(There is a Portuguese version)

There’s a contradiction in the startup world.

It is public domain that one of the main weapons of a startup is agility, an advantage that enables startups to surprise and left billion-dollar companies behind. It is also known that team size is directly proportional to agility.

Investors, the media, the startup community and your ego wants your startup will be to hire, each one following their reasons.

It is a trap.

The confusion starts on the definition of startup growth, apparently. Luckily, the dilemma solution is quite simple: what needs to grow is the profit, not the team size.

Having a rich and diversified skill set on your team is a blessing, but the secret is to maximize the skill set while minimizing the number of individuals within the team.

A new team member increases the communication lines, spends their time and the team’s time until getting in the flow and understanding the way the team thinks and work together, and represents a clear risk to your culture, when you consider personality traits, past experiences and the maturity and execution of your hiring process.

One of the main headaches we had at Husky was when we hired another “startup” for a service. The founders of that startup are reference on what they do, but the service of the startup was crappy because of the size of their team (100+ people). The people executing the service were just too far away from the founders.

Do not hire.

Hiring is the easy, expensive and lazy solution. It is the solution from the 80’s.

It doesn’t require reflexion or creativity. Do not consider abstract or human factors. One just need a spreadsheet that matches. Increases your burn rate, with great potential to downgrade the average quality of your team.

Is it really necessary to hire? Don’t you have processes that can be optimized? Isn’t there any activities that can be eliminated? Can’t you find a SaaS in the market that will alleviate the workload of your team? Can’t your software be optimized? Can’t your time (that includes you) learn the skill you are missing?

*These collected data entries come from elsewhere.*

(** X9.  Whatever the index of the input, a successful call of
    [_augment_expanding_pandas] on a frame whose labels differ from the
    assigned ones returns the kept rows (all rows of a DataFrame; for a
    grouped input the rows whose group key holds no NaN), each with its
    index label and its original cells, rearranged in ascending order of
    the index label; the original columns stay in place and every other
    column carries an assigned label. *)
Theorem augment_expanding_sorts_kept_rows
  (expanding_method : string -> option (Expanding.kwargs -> Expanding.aggregate))
  (data : Expanding.Input) (date_column : string)
  (value_column : list string) (window_func : list Expanding.window_fn)
  (min_periods : nat) (out : Expanding.DataFrame) :
  Expanding.well_formed (Expanding.data_copy data) ->
  (forall n, In n (Expanding.new_column_names value_column window_func) ->
             ~ In n (Expanding.columns (Expanding.data_copy data))) ->
  Expanding._augment_expanding_pandas expanding_method data date_column
    value_column window_func min_periods = Ok out ->
  Permutation
    (map (fun r => (Expanding.idx r,
                    firstn (length (Expanding.columns (Expanding.data_copy data)))
                           (Expanding.cells r)))
         (Expanding.rows out))
    (map (fun r => (Expanding.idx r, Expanding.cells r)) (kept_rows data)) /\
  Sorted Z.le (map Expanding.idx (Expanding.rows out)) /\
  length (Expanding.rows out) = length (kept_rows data) /\
  firstn (length (Expanding.columns (Expanding.data_copy data)))
         (Expanding.columns out)
  = Expanding.columns (Expanding.data_copy data) /\
  (forall c, In c (Expanding.columns out) ->
             In c (Expanding.columns (Expanding.data_copy data)) \/
             In c (Expanding.new_column_names value_column window_func)).
Proof.
  intros Hwf Hfresh Hrun.
  unfold Expanding._augment_expanding_pandas in Hrun.
  inv_bind Hrun. rename a into grouped.
  inv_bind Hrun. rename a into result_dfs.
  inv_bind Hrun. rename a into result_df.
  apply Ok_inj in Hrun. subst out.
  destruct (grouped_frames _ _ _ Ha) as [Hall Hperm].
  set (orig := Expanding.columns (Expanding.data_copy data)) in *.
  set (names := Expanding.new_column_names value_column window_func) in *.
  destruct (group_loop_sorted orig names
              (fun group_df =>
                 Expanding.apply_columns expanding_method min_periods group_df
                   value_column window_func))
    with (grouped := grouped) (result_dfs := result_dfs) (result_df := result_df)
    as (Hp & Hs & Hc & Hl).
  - intros g g' Hext Hg.
    eapply (apply_columns_extends orig names Hfresh expanding_method);
      [|exact Hext | exact Hg].
    intros col func n Hcol Hfunc Hn. unfold names, Expanding.new_column_names.
    apply in_flat_map. exists col. split; [exact Hcol|].
    apply in_flat_map. exists func. split; [exact Hfunc|].
    rewrite Hn. left. reflexivity.
  - apply grouped_well_formed; assumption.
  - exact Ha0.
  - exact Ha1.
  - assert (Hperm' : Permutation
      (map (Expanding.prefix orig) (Expanding.rows (Expanding.sort_index result_df)))
      (map (fun r => (Expanding.idx r, Expanding.cells r)) (kept_rows data))).
    { eapply Permutation_trans; [exact Hp|].
      rewrite <- (prefix_of_well_formed (Expanding.data_copy data))
        by (try exact Hwf; apply kept_rows_incl).
      apply Permutation_map. exact Hperm. }
    split; [exact Hperm'|]. split; [exact Hs|]. split; [|split; assumption].
    apply Permutation_length in Hperm'. rewrite !length_map in Hperm'.
    exact Hperm'.
Qed.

Outsource the work here and there, when it is not critical.

“Adding manpower to a late software project makes it later” (Brook’s Law, by Fred Brooks, on The Mythical Man-Month book)

The Last Resort

Will you hire? Check if the situation has the two attributes below. The two of them, not one of them.

  1. The skill is critical, and there is no way to learn: the result would be pretty bad, or it would take years to get there.
  2. The person you will hire will change the world! The benefit of the hiring would be a landmark on your startup: before and after.

Prefer hands-on fast-learner generalists, instead of specialists. Continuously hone the efficiency of the team, starting from the founders. Efficiency is different than hard work (which usually translates to working hours). Work with the future team member before hiring. Pay him/her as a freelancer, then make it a part-time. Be modern at your hiring and management process. Grow up.

And remember: you don’t need the number of people you think you need.